(SUPPLIED DATA):
+---+

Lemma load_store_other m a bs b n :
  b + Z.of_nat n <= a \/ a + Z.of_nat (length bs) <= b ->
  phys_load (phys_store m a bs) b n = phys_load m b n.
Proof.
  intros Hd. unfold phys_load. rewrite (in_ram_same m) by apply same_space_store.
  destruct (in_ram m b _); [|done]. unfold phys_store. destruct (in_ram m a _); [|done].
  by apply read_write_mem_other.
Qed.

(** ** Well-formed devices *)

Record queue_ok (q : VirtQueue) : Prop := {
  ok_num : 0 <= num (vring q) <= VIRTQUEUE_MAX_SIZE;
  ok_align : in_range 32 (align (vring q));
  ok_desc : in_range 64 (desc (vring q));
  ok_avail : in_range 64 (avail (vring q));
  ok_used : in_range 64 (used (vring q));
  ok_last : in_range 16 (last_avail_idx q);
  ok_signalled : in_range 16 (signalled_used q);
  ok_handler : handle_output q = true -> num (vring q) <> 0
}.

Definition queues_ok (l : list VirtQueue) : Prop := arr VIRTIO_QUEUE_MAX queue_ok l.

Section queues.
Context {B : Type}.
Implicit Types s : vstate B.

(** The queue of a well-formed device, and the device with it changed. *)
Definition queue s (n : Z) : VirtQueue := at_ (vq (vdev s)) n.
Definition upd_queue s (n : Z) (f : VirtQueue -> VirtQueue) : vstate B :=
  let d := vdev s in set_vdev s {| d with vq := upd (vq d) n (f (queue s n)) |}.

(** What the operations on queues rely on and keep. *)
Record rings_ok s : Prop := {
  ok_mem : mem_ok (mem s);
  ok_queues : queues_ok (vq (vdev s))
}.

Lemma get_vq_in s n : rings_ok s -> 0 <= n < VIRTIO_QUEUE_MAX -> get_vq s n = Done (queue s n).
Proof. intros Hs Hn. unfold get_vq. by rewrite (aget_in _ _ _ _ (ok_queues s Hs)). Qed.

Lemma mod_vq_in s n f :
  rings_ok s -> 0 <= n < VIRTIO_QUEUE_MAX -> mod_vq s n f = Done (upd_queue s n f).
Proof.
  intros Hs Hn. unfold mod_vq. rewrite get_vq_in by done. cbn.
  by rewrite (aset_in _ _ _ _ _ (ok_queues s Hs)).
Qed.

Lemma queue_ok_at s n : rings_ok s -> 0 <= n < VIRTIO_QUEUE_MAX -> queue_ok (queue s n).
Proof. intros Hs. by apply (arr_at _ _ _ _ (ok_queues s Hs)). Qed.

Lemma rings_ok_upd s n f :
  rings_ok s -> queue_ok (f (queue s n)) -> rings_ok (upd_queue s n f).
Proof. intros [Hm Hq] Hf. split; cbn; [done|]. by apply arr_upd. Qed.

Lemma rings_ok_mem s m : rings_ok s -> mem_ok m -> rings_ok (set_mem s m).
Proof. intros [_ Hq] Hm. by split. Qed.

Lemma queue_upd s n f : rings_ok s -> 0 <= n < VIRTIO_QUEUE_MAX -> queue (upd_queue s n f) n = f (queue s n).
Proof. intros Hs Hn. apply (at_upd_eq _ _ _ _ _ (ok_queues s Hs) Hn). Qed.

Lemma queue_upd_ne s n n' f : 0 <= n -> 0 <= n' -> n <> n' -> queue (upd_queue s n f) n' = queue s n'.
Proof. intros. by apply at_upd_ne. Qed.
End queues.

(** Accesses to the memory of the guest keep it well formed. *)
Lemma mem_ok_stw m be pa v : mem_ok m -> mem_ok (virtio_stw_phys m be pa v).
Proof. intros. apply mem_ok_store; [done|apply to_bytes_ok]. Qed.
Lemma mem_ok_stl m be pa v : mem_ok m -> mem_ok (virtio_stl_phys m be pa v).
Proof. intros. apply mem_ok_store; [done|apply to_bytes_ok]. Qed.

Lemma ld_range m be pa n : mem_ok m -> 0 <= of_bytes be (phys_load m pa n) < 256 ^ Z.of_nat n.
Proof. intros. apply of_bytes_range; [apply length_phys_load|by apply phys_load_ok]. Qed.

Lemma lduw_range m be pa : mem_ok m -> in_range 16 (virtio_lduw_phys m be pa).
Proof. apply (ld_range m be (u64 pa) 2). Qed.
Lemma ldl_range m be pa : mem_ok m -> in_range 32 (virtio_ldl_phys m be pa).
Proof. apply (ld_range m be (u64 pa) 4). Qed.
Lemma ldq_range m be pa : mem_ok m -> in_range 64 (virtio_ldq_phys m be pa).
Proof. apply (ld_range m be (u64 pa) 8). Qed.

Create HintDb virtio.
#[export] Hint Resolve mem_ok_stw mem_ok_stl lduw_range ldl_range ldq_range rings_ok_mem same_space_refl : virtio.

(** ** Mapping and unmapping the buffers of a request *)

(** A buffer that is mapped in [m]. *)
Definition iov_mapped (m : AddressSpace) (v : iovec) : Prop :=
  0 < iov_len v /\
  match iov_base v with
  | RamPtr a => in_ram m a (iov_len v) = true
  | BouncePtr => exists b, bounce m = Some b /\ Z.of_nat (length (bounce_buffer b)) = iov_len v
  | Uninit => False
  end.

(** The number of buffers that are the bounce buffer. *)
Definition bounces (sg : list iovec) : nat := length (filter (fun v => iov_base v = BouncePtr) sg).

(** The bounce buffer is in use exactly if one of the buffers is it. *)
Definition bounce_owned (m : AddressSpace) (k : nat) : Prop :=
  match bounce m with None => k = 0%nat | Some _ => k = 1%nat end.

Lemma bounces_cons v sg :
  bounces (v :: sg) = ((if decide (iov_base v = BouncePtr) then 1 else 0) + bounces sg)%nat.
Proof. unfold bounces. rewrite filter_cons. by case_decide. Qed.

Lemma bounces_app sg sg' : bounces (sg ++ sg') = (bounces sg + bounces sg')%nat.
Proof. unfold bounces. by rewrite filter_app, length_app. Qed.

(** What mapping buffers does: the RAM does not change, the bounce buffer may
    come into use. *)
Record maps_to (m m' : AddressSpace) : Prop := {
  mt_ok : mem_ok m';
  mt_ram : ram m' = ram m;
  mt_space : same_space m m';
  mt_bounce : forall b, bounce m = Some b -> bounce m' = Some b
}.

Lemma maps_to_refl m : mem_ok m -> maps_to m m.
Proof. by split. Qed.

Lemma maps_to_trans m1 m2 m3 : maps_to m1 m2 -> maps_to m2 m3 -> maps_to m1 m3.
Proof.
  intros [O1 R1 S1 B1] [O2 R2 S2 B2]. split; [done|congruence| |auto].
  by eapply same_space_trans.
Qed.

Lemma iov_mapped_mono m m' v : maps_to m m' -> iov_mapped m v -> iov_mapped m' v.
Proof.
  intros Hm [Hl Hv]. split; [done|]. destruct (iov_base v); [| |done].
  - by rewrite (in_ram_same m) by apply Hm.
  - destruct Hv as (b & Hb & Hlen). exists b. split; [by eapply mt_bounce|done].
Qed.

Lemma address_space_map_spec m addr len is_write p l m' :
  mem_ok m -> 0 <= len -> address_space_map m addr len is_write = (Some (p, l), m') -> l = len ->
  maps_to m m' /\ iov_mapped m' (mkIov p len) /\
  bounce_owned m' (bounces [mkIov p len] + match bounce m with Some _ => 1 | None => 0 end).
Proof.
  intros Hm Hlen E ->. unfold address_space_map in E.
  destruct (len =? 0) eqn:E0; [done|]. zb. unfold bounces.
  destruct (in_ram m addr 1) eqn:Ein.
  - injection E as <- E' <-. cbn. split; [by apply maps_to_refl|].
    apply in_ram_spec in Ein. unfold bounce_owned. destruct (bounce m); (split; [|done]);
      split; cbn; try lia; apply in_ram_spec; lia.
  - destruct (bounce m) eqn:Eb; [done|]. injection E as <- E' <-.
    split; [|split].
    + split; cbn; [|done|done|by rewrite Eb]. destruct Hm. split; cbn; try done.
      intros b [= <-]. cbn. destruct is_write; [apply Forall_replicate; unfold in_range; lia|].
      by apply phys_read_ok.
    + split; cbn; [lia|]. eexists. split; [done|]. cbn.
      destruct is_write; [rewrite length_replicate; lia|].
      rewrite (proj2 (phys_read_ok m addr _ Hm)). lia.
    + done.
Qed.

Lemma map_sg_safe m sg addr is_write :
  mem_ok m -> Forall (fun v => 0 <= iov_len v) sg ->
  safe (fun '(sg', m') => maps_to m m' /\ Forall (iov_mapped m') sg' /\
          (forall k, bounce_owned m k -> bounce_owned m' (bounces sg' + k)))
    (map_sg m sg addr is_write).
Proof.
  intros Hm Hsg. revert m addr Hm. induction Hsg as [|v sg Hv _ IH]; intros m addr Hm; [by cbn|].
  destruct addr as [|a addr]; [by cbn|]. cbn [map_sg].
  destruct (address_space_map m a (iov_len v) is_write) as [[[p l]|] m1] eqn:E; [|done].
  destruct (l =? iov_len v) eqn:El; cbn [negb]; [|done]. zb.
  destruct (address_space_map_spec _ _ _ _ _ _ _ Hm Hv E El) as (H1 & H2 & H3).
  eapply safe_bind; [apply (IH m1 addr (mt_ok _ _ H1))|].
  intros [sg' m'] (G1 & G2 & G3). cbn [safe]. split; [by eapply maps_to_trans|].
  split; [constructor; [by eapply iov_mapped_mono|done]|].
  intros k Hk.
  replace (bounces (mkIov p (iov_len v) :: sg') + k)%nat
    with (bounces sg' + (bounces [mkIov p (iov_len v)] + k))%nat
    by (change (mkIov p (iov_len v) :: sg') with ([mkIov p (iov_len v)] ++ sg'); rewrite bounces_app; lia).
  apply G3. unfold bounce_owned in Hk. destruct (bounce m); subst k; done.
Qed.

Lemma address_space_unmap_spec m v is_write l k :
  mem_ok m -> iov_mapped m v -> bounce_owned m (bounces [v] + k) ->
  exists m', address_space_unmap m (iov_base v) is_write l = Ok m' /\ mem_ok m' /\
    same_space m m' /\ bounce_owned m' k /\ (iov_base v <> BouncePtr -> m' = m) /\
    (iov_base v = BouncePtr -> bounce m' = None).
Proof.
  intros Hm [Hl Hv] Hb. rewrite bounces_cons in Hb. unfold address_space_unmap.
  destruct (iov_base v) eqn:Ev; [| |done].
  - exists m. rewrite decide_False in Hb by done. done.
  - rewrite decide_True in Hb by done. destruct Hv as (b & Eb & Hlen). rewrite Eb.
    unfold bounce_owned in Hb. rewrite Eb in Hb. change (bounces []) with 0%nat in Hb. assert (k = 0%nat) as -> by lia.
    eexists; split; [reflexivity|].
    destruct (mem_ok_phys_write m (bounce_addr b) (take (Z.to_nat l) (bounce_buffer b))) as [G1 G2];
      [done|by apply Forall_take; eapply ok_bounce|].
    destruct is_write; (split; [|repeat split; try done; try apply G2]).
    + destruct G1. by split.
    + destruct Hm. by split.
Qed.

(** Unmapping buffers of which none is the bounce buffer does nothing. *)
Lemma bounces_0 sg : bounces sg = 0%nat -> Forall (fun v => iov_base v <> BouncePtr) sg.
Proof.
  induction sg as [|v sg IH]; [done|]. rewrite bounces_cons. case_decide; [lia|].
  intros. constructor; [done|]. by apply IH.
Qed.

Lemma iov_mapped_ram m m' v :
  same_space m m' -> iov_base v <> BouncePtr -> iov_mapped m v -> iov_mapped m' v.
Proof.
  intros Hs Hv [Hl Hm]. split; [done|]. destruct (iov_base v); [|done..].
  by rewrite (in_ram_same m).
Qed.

+---+

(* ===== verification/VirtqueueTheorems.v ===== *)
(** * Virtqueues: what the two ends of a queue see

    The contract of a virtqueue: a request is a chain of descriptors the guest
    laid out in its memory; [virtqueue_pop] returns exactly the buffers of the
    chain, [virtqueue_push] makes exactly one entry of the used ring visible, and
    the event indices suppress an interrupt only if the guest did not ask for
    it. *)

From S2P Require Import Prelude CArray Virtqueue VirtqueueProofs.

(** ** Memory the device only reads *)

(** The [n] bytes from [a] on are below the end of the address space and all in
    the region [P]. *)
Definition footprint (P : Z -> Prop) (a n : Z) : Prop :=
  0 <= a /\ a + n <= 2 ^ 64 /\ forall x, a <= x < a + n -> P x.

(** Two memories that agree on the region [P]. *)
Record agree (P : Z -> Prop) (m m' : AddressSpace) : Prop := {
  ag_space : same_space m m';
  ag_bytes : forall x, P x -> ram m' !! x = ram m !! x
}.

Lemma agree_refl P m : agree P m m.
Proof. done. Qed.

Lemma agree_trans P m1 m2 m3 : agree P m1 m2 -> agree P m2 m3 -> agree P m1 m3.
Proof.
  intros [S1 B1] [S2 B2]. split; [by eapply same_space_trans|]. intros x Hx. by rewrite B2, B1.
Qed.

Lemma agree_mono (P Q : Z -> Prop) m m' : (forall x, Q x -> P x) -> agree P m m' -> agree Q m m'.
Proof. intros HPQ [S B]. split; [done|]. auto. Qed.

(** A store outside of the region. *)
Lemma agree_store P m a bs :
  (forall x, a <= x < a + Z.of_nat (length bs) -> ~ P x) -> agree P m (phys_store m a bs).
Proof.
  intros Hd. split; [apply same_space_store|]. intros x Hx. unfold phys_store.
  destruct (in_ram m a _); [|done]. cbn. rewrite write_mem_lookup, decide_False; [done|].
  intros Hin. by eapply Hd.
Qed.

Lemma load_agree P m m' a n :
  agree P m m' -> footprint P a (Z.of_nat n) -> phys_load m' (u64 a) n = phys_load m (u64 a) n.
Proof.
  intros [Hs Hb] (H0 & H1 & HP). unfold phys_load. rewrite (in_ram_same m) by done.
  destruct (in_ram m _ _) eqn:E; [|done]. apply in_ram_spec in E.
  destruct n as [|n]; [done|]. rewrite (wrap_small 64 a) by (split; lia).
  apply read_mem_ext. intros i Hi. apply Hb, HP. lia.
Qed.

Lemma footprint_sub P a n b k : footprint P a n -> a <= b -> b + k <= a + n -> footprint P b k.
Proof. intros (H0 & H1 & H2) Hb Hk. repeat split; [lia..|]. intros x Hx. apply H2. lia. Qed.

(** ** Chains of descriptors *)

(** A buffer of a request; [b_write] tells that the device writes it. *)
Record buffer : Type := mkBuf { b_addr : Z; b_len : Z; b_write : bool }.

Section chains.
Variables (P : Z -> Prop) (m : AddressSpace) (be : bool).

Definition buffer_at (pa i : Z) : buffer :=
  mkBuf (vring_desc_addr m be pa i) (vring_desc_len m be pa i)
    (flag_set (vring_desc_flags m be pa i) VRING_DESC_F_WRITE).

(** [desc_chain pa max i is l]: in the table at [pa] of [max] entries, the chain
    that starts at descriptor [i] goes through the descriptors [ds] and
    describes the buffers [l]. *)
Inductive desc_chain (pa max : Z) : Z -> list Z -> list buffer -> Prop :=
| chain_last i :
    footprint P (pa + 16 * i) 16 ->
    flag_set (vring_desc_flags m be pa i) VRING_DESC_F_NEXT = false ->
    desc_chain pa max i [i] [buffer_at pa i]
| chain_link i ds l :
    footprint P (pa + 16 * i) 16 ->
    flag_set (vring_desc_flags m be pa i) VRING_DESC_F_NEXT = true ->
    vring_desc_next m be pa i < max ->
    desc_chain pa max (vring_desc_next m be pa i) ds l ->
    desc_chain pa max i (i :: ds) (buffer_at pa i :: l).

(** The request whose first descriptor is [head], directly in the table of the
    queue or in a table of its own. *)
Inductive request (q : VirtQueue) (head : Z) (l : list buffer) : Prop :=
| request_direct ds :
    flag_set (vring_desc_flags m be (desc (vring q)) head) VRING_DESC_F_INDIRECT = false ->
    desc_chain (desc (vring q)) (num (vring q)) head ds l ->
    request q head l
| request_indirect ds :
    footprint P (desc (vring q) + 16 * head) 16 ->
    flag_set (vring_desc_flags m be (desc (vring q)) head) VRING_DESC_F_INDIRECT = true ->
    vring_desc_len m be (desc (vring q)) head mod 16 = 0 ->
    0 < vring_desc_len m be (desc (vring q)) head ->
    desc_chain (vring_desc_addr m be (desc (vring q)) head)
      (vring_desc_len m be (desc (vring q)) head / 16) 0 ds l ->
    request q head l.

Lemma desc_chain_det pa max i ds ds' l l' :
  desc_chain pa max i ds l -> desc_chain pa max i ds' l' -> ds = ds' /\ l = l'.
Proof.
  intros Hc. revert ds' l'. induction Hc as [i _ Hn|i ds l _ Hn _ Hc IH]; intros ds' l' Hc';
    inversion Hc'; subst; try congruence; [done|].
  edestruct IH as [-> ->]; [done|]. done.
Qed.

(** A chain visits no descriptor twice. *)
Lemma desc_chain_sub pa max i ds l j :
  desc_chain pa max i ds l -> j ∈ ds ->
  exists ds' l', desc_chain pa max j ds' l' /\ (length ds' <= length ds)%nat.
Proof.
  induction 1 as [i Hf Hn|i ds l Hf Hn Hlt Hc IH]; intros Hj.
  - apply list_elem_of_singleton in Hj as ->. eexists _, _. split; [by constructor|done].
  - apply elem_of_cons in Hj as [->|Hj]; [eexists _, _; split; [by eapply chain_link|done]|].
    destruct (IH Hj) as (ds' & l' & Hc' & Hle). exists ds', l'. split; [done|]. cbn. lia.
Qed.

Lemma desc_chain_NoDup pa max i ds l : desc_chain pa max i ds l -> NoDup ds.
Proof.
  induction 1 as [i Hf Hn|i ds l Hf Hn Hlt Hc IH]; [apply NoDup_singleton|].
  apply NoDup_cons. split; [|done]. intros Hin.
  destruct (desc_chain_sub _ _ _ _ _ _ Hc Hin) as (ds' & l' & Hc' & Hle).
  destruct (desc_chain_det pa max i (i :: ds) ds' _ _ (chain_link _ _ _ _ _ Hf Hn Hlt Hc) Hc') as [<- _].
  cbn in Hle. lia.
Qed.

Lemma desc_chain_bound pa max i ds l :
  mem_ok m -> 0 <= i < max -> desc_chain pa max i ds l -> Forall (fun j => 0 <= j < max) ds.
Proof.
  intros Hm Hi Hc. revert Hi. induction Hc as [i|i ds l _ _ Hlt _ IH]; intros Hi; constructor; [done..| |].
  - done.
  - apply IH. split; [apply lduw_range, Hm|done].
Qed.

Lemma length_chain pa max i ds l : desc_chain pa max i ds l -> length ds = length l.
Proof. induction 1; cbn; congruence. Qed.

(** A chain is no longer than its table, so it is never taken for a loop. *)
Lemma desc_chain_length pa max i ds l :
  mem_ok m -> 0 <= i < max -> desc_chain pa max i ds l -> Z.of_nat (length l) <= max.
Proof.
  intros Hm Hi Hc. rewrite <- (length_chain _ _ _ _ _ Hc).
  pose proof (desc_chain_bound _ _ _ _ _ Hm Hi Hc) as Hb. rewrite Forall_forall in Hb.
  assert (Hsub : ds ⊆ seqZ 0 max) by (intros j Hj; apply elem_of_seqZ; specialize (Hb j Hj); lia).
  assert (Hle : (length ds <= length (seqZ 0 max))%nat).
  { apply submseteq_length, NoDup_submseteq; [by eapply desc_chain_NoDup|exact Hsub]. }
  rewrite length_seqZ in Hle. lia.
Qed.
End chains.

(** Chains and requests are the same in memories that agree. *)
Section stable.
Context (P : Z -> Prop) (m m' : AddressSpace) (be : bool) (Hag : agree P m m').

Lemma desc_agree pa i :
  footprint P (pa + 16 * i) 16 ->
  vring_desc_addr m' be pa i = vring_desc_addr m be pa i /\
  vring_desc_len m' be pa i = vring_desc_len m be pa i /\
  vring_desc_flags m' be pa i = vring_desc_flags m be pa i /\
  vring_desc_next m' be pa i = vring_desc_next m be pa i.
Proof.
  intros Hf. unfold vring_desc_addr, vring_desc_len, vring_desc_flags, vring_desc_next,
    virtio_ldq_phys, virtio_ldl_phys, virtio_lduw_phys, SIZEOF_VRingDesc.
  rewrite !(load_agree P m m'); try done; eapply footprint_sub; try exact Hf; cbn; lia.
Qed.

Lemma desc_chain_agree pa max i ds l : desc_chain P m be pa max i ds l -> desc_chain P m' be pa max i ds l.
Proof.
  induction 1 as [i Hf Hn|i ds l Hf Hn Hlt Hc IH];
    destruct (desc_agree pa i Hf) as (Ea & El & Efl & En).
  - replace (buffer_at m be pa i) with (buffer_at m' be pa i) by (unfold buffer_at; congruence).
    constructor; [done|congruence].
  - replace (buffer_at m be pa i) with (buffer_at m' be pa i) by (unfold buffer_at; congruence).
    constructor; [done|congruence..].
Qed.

+---+

(WHAT IS REQUIRED): What do the lines above say from the one containing "(** What the" down to the one containing "Lemma queue_ok_at s"? Return them exactly, both end lines included, and only them.

(RESPONSE BOX):
(** What the operations on queues rely on and keep. *)
Record rings_ok s : Prop := {
  ok_mem : mem_ok (mem s);
  ok_queues : queues_ok (vq (vdev s))
}.

Lemma get_vq_in s n : rings_ok s -> 0 <= n < VIRTIO_QUEUE_MAX -> get_vq s n = Done (queue s n).
Proof. intros Hs Hn. unfold get_vq. by rewrite (aget_in _ _ _ _ (ok_queues s Hs)). Qed.

Lemma mod_vq_in s n f :
  rings_ok s -> 0 <= n < VIRTIO_QUEUE_MAX -> mod_vq s n f = Done (upd_queue s n f).
Proof.
  intros Hs Hn. unfold mod_vq. rewrite get_vq_in by done. cbn.
  by rewrite (aset_in _ _ _ _ _ (ok_queues s Hs)).
Qed.

Lemma queue_ok_at s n : rings_ok s -> 0 <= n < VIRTIO_QUEUE_MAX -> queue_ok (queue s n).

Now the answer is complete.